§ **Assignment**
Each line of the records containing "specialize" is to be copied out and returned.

§ **Material for the task**
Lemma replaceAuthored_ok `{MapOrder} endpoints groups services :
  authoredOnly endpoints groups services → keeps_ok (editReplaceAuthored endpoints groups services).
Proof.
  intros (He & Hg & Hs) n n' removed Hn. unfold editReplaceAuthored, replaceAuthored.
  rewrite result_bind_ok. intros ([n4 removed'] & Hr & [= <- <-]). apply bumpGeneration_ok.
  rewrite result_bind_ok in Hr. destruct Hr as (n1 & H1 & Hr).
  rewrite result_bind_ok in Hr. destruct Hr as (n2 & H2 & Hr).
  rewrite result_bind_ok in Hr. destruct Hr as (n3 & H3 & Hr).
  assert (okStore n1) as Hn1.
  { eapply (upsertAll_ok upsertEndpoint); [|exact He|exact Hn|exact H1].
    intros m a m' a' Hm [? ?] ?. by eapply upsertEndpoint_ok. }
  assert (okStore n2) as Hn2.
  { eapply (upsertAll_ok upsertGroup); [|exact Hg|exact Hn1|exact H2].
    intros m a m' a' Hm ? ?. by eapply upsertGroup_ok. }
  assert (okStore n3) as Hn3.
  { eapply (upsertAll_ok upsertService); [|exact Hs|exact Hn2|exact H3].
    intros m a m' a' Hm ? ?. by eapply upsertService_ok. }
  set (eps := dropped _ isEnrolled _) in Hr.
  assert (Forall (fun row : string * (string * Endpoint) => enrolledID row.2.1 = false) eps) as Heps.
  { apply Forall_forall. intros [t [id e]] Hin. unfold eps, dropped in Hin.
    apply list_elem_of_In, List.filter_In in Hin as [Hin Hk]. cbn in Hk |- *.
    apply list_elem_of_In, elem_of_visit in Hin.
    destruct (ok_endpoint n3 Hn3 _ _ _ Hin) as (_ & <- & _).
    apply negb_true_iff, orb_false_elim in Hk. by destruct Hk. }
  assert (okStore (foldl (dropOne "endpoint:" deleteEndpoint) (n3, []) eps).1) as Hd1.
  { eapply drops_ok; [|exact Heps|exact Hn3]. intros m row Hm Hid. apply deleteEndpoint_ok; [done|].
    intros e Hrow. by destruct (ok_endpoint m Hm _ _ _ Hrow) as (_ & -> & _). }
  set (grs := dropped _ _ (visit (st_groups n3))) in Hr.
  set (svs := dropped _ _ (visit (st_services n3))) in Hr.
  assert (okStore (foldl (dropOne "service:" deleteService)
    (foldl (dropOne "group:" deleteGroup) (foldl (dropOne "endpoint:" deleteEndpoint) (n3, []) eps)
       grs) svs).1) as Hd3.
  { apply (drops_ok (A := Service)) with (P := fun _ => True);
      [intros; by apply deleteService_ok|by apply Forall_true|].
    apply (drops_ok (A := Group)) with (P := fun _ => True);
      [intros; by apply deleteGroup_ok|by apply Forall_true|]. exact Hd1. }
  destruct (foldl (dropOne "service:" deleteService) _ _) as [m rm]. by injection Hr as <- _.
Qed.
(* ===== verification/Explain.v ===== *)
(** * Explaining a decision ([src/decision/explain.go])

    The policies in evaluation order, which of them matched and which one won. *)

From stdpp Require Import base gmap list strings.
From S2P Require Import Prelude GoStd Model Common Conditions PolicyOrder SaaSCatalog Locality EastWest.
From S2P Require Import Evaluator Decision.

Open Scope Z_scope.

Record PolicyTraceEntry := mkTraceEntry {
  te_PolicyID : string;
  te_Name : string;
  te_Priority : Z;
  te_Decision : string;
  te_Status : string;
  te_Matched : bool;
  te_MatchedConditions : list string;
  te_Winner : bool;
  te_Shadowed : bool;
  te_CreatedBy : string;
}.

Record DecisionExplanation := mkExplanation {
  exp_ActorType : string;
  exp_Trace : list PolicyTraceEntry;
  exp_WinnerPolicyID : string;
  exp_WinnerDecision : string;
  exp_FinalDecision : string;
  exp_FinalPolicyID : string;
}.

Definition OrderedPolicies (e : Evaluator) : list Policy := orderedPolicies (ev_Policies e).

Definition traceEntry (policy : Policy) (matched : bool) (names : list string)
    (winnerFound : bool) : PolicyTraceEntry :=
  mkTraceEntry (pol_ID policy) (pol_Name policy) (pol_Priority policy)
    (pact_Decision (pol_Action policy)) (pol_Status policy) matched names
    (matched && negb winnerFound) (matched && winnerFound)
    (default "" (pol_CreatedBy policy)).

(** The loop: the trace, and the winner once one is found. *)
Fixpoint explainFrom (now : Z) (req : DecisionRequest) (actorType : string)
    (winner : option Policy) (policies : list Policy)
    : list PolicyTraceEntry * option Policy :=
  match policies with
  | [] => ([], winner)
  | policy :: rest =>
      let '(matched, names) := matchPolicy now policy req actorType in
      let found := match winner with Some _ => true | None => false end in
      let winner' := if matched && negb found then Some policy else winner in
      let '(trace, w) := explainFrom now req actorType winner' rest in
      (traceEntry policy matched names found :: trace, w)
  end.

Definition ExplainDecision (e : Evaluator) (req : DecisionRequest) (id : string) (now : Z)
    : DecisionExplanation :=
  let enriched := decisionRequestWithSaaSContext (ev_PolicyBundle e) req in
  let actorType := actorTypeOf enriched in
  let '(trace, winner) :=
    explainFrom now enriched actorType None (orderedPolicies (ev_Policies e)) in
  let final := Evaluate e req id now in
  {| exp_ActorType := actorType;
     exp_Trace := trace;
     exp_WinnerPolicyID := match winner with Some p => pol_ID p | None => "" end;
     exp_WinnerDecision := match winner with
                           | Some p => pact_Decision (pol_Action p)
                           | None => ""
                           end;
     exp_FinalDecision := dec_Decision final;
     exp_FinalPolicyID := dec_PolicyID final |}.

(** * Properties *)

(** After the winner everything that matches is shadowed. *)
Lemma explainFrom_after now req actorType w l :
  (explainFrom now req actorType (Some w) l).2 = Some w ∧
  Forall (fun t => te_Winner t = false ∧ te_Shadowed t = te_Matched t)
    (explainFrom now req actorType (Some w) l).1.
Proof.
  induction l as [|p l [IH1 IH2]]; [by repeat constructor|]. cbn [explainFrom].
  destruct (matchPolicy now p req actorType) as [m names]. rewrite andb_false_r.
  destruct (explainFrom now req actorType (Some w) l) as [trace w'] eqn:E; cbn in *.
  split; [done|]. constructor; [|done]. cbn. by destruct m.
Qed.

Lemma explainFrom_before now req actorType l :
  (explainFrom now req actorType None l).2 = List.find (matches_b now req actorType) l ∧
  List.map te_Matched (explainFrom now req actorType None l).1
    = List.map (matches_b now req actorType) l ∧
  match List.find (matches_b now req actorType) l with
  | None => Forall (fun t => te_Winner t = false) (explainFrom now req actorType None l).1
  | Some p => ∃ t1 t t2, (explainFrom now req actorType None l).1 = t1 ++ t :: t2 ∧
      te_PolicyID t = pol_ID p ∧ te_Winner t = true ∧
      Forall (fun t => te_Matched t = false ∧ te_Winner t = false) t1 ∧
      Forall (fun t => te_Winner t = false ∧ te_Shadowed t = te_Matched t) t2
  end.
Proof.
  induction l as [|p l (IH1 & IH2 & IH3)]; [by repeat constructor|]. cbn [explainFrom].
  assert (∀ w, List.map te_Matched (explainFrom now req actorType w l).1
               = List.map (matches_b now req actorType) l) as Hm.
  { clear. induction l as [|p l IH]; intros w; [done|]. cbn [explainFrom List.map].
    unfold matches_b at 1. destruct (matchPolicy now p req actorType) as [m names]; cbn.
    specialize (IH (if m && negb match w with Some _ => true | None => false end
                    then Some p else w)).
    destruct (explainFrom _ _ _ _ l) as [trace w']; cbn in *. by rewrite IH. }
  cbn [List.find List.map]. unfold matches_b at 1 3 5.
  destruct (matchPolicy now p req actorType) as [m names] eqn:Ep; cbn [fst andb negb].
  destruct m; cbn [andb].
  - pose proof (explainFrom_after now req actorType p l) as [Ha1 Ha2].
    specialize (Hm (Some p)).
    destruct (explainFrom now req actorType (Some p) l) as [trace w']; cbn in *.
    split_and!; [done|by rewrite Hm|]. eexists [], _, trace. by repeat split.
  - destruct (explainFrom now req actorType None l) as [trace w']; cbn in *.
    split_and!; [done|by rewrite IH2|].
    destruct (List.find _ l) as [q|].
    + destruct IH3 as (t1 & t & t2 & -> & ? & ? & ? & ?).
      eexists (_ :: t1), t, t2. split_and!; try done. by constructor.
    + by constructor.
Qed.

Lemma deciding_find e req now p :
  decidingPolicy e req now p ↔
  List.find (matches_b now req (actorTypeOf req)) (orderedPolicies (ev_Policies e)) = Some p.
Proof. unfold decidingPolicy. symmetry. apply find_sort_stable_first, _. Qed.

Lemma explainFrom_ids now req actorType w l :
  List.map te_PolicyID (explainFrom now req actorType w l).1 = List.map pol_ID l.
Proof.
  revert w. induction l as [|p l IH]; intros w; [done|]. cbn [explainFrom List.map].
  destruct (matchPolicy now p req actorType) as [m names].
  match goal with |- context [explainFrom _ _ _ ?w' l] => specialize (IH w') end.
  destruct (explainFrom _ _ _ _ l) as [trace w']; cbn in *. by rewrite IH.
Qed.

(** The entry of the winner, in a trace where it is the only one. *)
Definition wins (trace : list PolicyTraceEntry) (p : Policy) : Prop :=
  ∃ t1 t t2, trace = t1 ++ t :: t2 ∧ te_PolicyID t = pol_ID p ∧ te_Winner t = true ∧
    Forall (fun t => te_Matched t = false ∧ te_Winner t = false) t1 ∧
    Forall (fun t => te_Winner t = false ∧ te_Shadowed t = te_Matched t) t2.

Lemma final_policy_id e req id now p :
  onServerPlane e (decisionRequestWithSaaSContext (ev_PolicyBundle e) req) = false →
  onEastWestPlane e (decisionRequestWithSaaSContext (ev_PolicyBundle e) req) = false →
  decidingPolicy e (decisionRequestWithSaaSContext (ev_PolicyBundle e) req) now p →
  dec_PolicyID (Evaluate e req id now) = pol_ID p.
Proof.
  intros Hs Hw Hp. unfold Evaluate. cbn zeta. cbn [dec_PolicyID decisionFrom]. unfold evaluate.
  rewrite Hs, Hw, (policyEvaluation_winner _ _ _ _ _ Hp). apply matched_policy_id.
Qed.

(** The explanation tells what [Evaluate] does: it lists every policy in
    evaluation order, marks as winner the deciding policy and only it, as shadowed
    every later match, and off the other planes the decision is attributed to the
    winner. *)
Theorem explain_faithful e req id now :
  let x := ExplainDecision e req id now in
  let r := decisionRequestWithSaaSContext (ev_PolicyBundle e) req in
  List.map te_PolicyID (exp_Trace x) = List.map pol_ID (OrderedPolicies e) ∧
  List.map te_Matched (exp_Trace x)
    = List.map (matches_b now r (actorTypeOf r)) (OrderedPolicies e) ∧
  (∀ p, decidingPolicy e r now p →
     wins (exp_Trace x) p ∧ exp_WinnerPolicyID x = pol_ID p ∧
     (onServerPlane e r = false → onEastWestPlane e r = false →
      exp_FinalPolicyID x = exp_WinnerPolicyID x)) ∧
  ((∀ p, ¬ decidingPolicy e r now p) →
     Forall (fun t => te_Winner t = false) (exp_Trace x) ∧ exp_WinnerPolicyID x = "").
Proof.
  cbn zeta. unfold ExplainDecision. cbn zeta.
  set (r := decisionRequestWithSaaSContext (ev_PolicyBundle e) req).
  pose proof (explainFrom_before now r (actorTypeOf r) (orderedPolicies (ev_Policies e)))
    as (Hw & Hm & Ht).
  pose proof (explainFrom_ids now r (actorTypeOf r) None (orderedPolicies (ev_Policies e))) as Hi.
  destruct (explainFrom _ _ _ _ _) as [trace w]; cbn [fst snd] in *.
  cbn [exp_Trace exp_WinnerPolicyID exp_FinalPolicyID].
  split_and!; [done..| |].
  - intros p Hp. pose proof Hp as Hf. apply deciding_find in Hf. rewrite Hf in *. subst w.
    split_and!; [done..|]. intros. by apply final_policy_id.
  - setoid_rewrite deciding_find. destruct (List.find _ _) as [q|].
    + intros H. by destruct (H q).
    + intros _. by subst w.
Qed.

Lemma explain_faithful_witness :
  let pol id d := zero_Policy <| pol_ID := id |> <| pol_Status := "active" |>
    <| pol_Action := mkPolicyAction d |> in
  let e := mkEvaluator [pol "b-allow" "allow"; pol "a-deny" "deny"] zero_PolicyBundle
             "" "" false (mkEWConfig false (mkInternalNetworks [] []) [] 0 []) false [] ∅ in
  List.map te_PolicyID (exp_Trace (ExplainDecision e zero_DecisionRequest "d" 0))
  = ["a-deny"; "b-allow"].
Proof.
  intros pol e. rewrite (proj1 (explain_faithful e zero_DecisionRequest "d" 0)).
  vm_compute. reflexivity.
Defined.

§ **Solution to the problem**
    specialize (IH (if m && negb match w with Some _ => true | None => false end
    specialize (Hm (Some p)).
  match goal with |- context [explainFrom _ _ _ ?w' l] => specialize (IH w') end.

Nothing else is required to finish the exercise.